++++ Record set ++++

(** * BPM-Detector: the tempo estimation core, embedded and verified

    Shallow embedding of [bpm_core.py] (class [BPMAnalyzer]) and of the
    microphone loop of [analyzer.py] ([BPMGUIApp._mic_monitor_thread]).

    Numbers.  Beat times are computed by the source from integer frame
    indices ([i * hop_size / sample_rate]), and every tempo candidate is
    range-checked, so everything downstream of beat detection is modelled
    over exact rationals [Q] (the rounding of binary floating point is not
    modelled).  The signal path in front of it can produce not-a-number
    values (a silent buffer is divided by its peak 0), so it is modelled
    over [fval], rationals extended with the infinities and [NaN]. *)

From Stdlib Require Import List ZArith QArith Qabs Qminmax Lia Lqa Bool Permutation Sorted.
Import ListNotations.
Open Scope Q_scope.

(** ** Python results: a value or a raised exception *)

Inductive exn : Type :=
| ValueError
| ZeroDivisionError.

Inductive result (A : Type) : Type :=
| Ok (a : A)
| Raise (e : exn).
Arguments Ok {A} a.
Arguments Raise {A} e.

Definition bind {A B : Type} (r : result A) (k : A -> result B) : result B :=
  match r with
  | Ok a => k a
  | Raise e => Raise e
  end.

Notation "x <- r ;; k" := (bind r (fun x => k))
  (at level 61, r at next level, right associativity).

(** ** Python sequences: [range] and slicing *)

Module Py.

(** [range(n)] *)
Definition range (n : Z) : list Z := map Z.of_nat (seq 0 (Z.to_nat n)).

(** [range(start, stop)] *)
Definition range2 (start stop : Z) : list Z :=
  map (fun k => (start + Z.of_nat k)%Z) (seq 0 (Z.to_nat (stop - start))).

(** [range(start, stop, step)]; Python raises [ValueError] for a zero step. *)
Definition range3 (start stop step : Z) : result (list Z) :=
  if (step =? 0)%Z then Raise ValueError
  else
    let count :=
      if (0 <? step)%Z then ((stop - start + step - 1) / step)%Z
      else ((start - stop - step - 1) / (- step))%Z in
    Ok (map (fun k => (start + Z.of_nat k * step)%Z) (seq 0 (Z.to_nat count))).

(** A slice bound is clamped into [0, len]; a negative one counts from the
    end. *)
Definition clamp (len i : Z) : Z :=
  if (i <? 0)%Z then Z.max 0 (i + len) else Z.min i len.

(** [l[i:j]] *)
Definition slice {A : Type} (l : list A) (i j : Z) : list A :=
  let n := Z.of_nat (length l) in
  let a := clamp n i in
  let b := clamp n j in
  firstn (Z.to_nat (b - a)) (skipn (Z.to_nat a) l).

(** [l[i:]] *)
Definition slice_from {A : Type} (l : list A) (i : Z) : list A :=
  skipn (Z.to_nat (clamp (Z.of_nat (length l)) i)) l.

(** [l[:j]] *)
Definition slice_to {A : Type} (l : list A) (j : Z) : list A :=
  firstn (Z.to_nat (clamp (Z.of_nat (length l)) j)) l.

(** [l[i]] for an index the surrounding loop keeps within [0, len). *)
Definition item (l : list Q) (i : Z) : Q := nth (Z.to_nat i) l 0.

(** [len(l)] *)
Definition len {A : Type} (l : list A) : Z := Z.of_nat (length l).

End Py.

(** ** numpy reductions over rationals

    [np.mean] and [np.median] of an empty array are nan in numpy; the
    analyzer only applies them to non-empty lists, where the definitions
    below are the documented values. *)

Module Np.

Fixpoint insert (x : Q) (l : list Q) : list Q :=
  match l with
  | [] => [x]
  | y :: t => if Qle_bool x y then x :: y :: t else y :: insert x t
  end.

(** [np.sort] *)
Fixpoint sort (l : list Q) : list Q :=
  match l with
  | [] => []
  | x :: t => insert x (sort t)
  end.

(** [np.sum] *)
Definition sum (l : list Q) : Q := fold_right Qplus 0 l.

(** [np.mean] *)
Definition mean (l : list Q) : Q := sum l / inject_Z (Py.len l).

(** [np.median]: the middle of the sorted data, or the mean of the two
    middle values. *)
Definition median (l : list Q) : Q :=
  let s := sort l in
  let n := length l in
  if Nat.even n
  then (nth (n / 2 - 1) s 0 + nth (n / 2) s 0) / 2
  else nth (n / 2) s 0.

(** [np.percentile(l, p)] with the default linear interpolation: the
    virtual index [(n - 1) * p / 100] is split into its floor and its
    fractional part, and the two neighbouring order statistics are
    interpolated. *)
Definition percentile (l : list Q) (p : Z) : Q :=
  let s := sort l in
  let n := Py.len l in
  let pos := ((n - 1) * p)%Z in
  let lo := (pos / 100)%Z in
  let hi := Z.min (lo + 1) (n - 1) in
  let t := inject_Z (pos mod 100) / 100 in
  let a := Py.item s lo in
  let b := Py.item s hi in
  a + (b - a) * t.

(** [np.max(np.abs(l))]; [np.max] raises [ValueError] on an empty array. *)
Definition max_abs (l : list Q) : result Q :=
  match l with
  | [] => Raise ValueError
  | x :: t => Ok (fold_left Qmax (map Qabs t) (Qabs x))
  end.

End Np.

(** ** [bpm_core.py]: class [BPMAnalyzer] *)

Record BPMAnalyzer : Type := mkBPMAnalyzer {
  frame_size : Z;
  hop_size : Z;
  beat_threshold_multiplier : Q;
  bpm_smoothing_window : Z;
  spectral_flux_threshold : Q
}.

(** [BPMAnalyzer.__init__], lines 14-21: the two arguments and three
    constants are stored. *)
Definition configured (frame_size hop_size : Z) : BPMAnalyzer :=
  {| frame_size := frame_size;
     hop_size := hop_size;
     beat_threshold_multiplier := 13 # 10;
     bpm_smoothing_window := 3;
     spectral_flux_threshold := 15 # 100 |}.

(** The constructor call [BPMAnalyzer(frame_size, hop_size)]: the body of
    [__init__] has no check and no [raise]. *)
Definition init (frame_size hop_size : Z) : result BPMAnalyzer :=
  Ok (configured frame_size hop_size).

(** [BPMAnalyzer()] with the default arguments. *)
Definition default_analyzer : BPMAnalyzer := configured 2048 512.

(** [BPMAnalyzer._calculate_bpm_candidates] *)
Definition intervals_of (beats : list Q) : list Q :=
  map (fun i => Py.item beats i - Py.item beats (i - 1))
      (Py.range2 1 (Py.len beats)).

Definition ratios : list Q := [1 # 2; 1; 2].

Definition candidates_of_interval (interval : Q) : list Q :=
  if Qlt_le_dec 0 interval
  then
    let base_bpm := 60 / interval in
    filter (fun candidate => Qle_bool 40 candidate && Qle_bool candidate 220)
           (map (fun ratio => base_bpm * ratio) ratios)
  else [].

Definition _calculate_bpm_candidates (beats : list Q) : list Q :=
  if (Py.len beats <? 2)%Z then []
  else flat_map candidates_of_interval (intervals_of beats).

(** [BPMAnalyzer._filter_outliers_iqr] *)
Definition _filter_outliers_iqr (values : list Q) : list Q :=
  match values with
  | [] => []
  | _ =>
    let q1 := Np.percentile values 25 in
    let q3 := Np.percentile values 75 in
    let iqr := q3 - q1 in
    let lower_bound := q1 - (3 # 2) * iqr in
    let upper_bound := q3 + (3 # 2) * iqr in
    filter (fun v => Qle_bool lower_bound v && Qle_bool v upper_bound) values
  end.

(** [BPMAnalyzer._moving_average] *)
Definition _moving_average (values : list Q) (window_size : Z) : list Q :=
  if (Py.len values <? window_size)%Z then values
  else
    map (fun i => Np.mean (Py.slice values i (i + window_size)))
        (Py.range (Py.len values - window_size + 1)).

(** Lines 49-55 of [analyze_audio_data]: the moving average and the mean. *)
Definition smooth_filtered (self : BPMAnalyzer) (filtered_bpm : list Q) : Q :=
  if (bpm_smoothing_window self <=? Py.len filtered_bpm)%Z
  then Np.mean (_moving_average filtered_bpm (bpm_smoothing_window self))
  else Np.mean filtered_bpm.

(** Lines 43-55 of [analyze_audio_data]: the aggregation of the candidates
    into one estimate. *)
Definition aggregate (self : BPMAnalyzer) (bpm_candidates : list Q) : Q :=
  let filtered_bpm := _filter_outliers_iqr bpm_candidates in
  match filtered_bpm with
  | [] =>
    match bpm_candidates with
    | [] => 0
    | _ => Np.median bpm_candidates
    end
  | _ => smooth_filtered self filtered_bpm
  end.

(** Lines 37-55 of [analyze_audio_data]: everything after beat detection. *)
Definition analyze_beats (self : BPMAnalyzer) (beats : list Q) : Q :=
  match beats with
  | [] => 0
  | _ => aggregate self (_calculate_bpm_candidates beats)
  end.

(** [BPMAnalyzer._detect_beats_improved], lines 112-120: the refractory
    merge.  [refined_beats[-1]] is the beat accepted last. *)
Definition min_beat_interval : Q := 5 # 100.

Definition refine_step (refined_beats : list Q) (beat : Q) : list Q :=
  match refined_beats with
  | [] => refined_beats ++ [beat]
  | _ =>
    if Qlt_le_dec min_beat_interval (beat - last refined_beats 0)
    then refined_beats ++ [beat]
    else refined_beats
  end.

Definition refine_beats (beats : list Q) : list Q :=
  fold_left refine_step beats [].

(** ** The signal path: values that may be infinite or not a number

    Finite values are exact rationals; signed zeros are not told apart. *)

Inductive fval : Type :=
| Fin (q : Q)
| Inf (negative : bool)
| NaN.

Module F.

Definition sign (q : Q) : fval :=
  if Qlt_le_dec 0 q then Inf false
  else if Qlt_le_dec q 0 then Inf true
  else NaN.

Definition neg (x : fval) : fval :=
  match x with
  | Fin a => Fin (- a)
  | Inf s => Inf (negb s)
  | NaN => NaN
  end.

Definition add (x y : fval) : fval :=
  match x, y with
  | Fin a, Fin b => Fin (a + b)
  | Fin _, Inf s => Inf s
  | Inf s, Fin _ => Inf s
  | Inf s, Inf s' => if Bool.eqb s s' then Inf s else NaN
  | _, _ => NaN
  end.

Definition sub (x y : fval) : fval := add x (neg y).

Definition mul (x y : fval) : fval :=
  match x, y with
  | Fin a, Fin b => Fin (a * b)
  | Fin a, Inf s => if s then neg (sign a) else sign a
  | Inf s, Fin a => if s then neg (sign a) else sign a
  | Inf s, Inf s' => Inf (xorb s s')
  | _, _ => NaN
  end.

Definition div (x y : fval) : fval :=
  match x, y with
  | Fin a, Fin b => if Qeq_bool b 0 then sign a else Fin (a / b)
  | Fin _, Inf _ => Fin 0
  | Inf s, Fin b => if Qlt_le_dec b 0 then Inf (negb s) else Inf s
  | _, _ => NaN
  end.

(** [x > y]; every comparison with nan is false. *)
Definition gt (x y : fval) : bool :=
  match x, y with
  | Fin a, Fin b => if Qlt_le_dec b a then true else false
  | Fin _, Inf s => s
  | Inf s, Fin _ => negb s
  | Inf s, Inf s' => negb s && s'
  | _, _ => false
  end.

(** [np.maximum], which propagates nan. *)
Definition maximum (x y : fval) : fval :=
  match x, y with
  | NaN, _ => NaN
  | _, NaN => NaN
  | _, _ => if gt y x then y else x
  end.

Definition abs (x : fval) : fval :=
  match x with
  | Fin a => Fin (Qabs a)
  | Inf _ => Inf false
  | NaN => NaN
  end.

Definition sq (x : fval) : fval := mul x x.

(** [np.sum] *)
Definition sum (l : list fval) : fval := fold_right add (Fin 0) l.

(** [np.mean]; the mean of an empty array is 0/0. *)
Definition mean (l : list fval) : fval :=
  div (sum l) (Fin (inject_Z (Py.len l))).

(** [np.max] of a non-empty array. *)
Definition max (x : fval) (l : list fval) : fval := fold_left maximum l x.

(** [l[i]] for an index the surrounding loop keeps within [0, len). *)
Definition item (l : list fval) (i : Z) : fval := nth (Z.to_nat i) l NaN.

Fixpoint map2 (f : fval -> fval -> fval) (l l' : list fval) : list fval :=
  match l, l' with
  | x :: t, y :: t' => f x y :: map2 f t t'
  | _, _ => []
  end.

End F.

Section Detector.
(* ===== verification/_CoqProject ===== *)
-Q . S2P
Prelude.v
MCache.v
Node.v
LinkedBuffer.v
BufferInv.v
BufferRead.v
BufferBlocks.v
BufferMem.v
BufferLink.v
BufferCopy.v
BufferSpec.v
FixedBuffer.v
AutoPostpone.v
SafeJob.v
Closer.v
AsyncTimer.v
Options.v
Threads.v
Track.v
Timer.v
Kernel.v
DescCache.v
IOVec.v
Poller.v
PollerSpec.v
SysType.v
Monitor.v
Stat.v
Balance.v
Kqueue.v
NetFD.v
TcpService.v
TcpConn.v
TcpGuard.v
TcpInv.v
TcpWrite.v
TcpRead.v
TcpSafety.v
TcpClose.v
TcpClosing.v
NetAddr.v
Reuseport.v
Listeners.v
TcpSetup.v
SockDarwin.v
StreamConn.v
Tls.v
UdpPacket.v
UdpBsd.v
UdpConn.v
WebSocket.v
WsRead.v
WsSetup.v
Service.v
UdpService.v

++++

Problem description
Of all the entries above, output exactly the lines between the one holding "into one estimate. *)" and the one holding "Fin (a * b)", inclusive.

Answer section
    into one estimate. *)
Definition aggregate (self : BPMAnalyzer) (bpm_candidates : list Q) : Q :=
  let filtered_bpm := _filter_outliers_iqr bpm_candidates in
  match filtered_bpm with
  | [] =>
    match bpm_candidates with
    | [] => 0
    | _ => Np.median bpm_candidates
    end
  | _ => smooth_filtered self filtered_bpm
  end.

(** Lines 37-55 of [analyze_audio_data]: everything after beat detection. *)
Definition analyze_beats (self : BPMAnalyzer) (beats : list Q) : Q :=
  match beats with
  | [] => 0
  | _ => aggregate self (_calculate_bpm_candidates beats)
  end.

(** [BPMAnalyzer._detect_beats_improved], lines 112-120: the refractory
    merge.  [refined_beats[-1]] is the beat accepted last. *)
Definition min_beat_interval : Q := 5 # 100.

Definition refine_step (refined_beats : list Q) (beat : Q) : list Q :=
  match refined_beats with
  | [] => refined_beats ++ [beat]
  | _ =>
    if Qlt_le_dec min_beat_interval (beat - last refined_beats 0)
    then refined_beats ++ [beat]
    else refined_beats
  end.

Definition refine_beats (beats : list Q) : list Q :=
  fold_left refine_step beats [].

(** ** The signal path: values that may be infinite or not a number

    Finite values are exact rationals; signed zeros are not told apart. *)

Inductive fval : Type :=
| Fin (q : Q)
| Inf (negative : bool)
| NaN.

Module F.

Definition sign (q : Q) : fval :=
  if Qlt_le_dec 0 q then Inf false
  else if Qlt_le_dec q 0 then Inf true
  else NaN.

Definition neg (x : fval) : fval :=
  match x with
  | Fin a => Fin (- a)
  | Inf s => Inf (negb s)
  | NaN => NaN
  end.

Definition add (x y : fval) : fval :=
  match x, y with
  | Fin a, Fin b => Fin (a + b)
  | Fin _, Inf s => Inf s
  | Inf s, Fin _ => Inf s
  | Inf s, Inf s' => if Bool.eqb s s' then Inf s else NaN
  | _, _ => NaN
  end.

Definition sub (x y : fval) : fval := add x (neg y).

Definition mul (x y : fval) : fval :=
  match x, y with
  | Fin a, Fin b => Fin (a * b)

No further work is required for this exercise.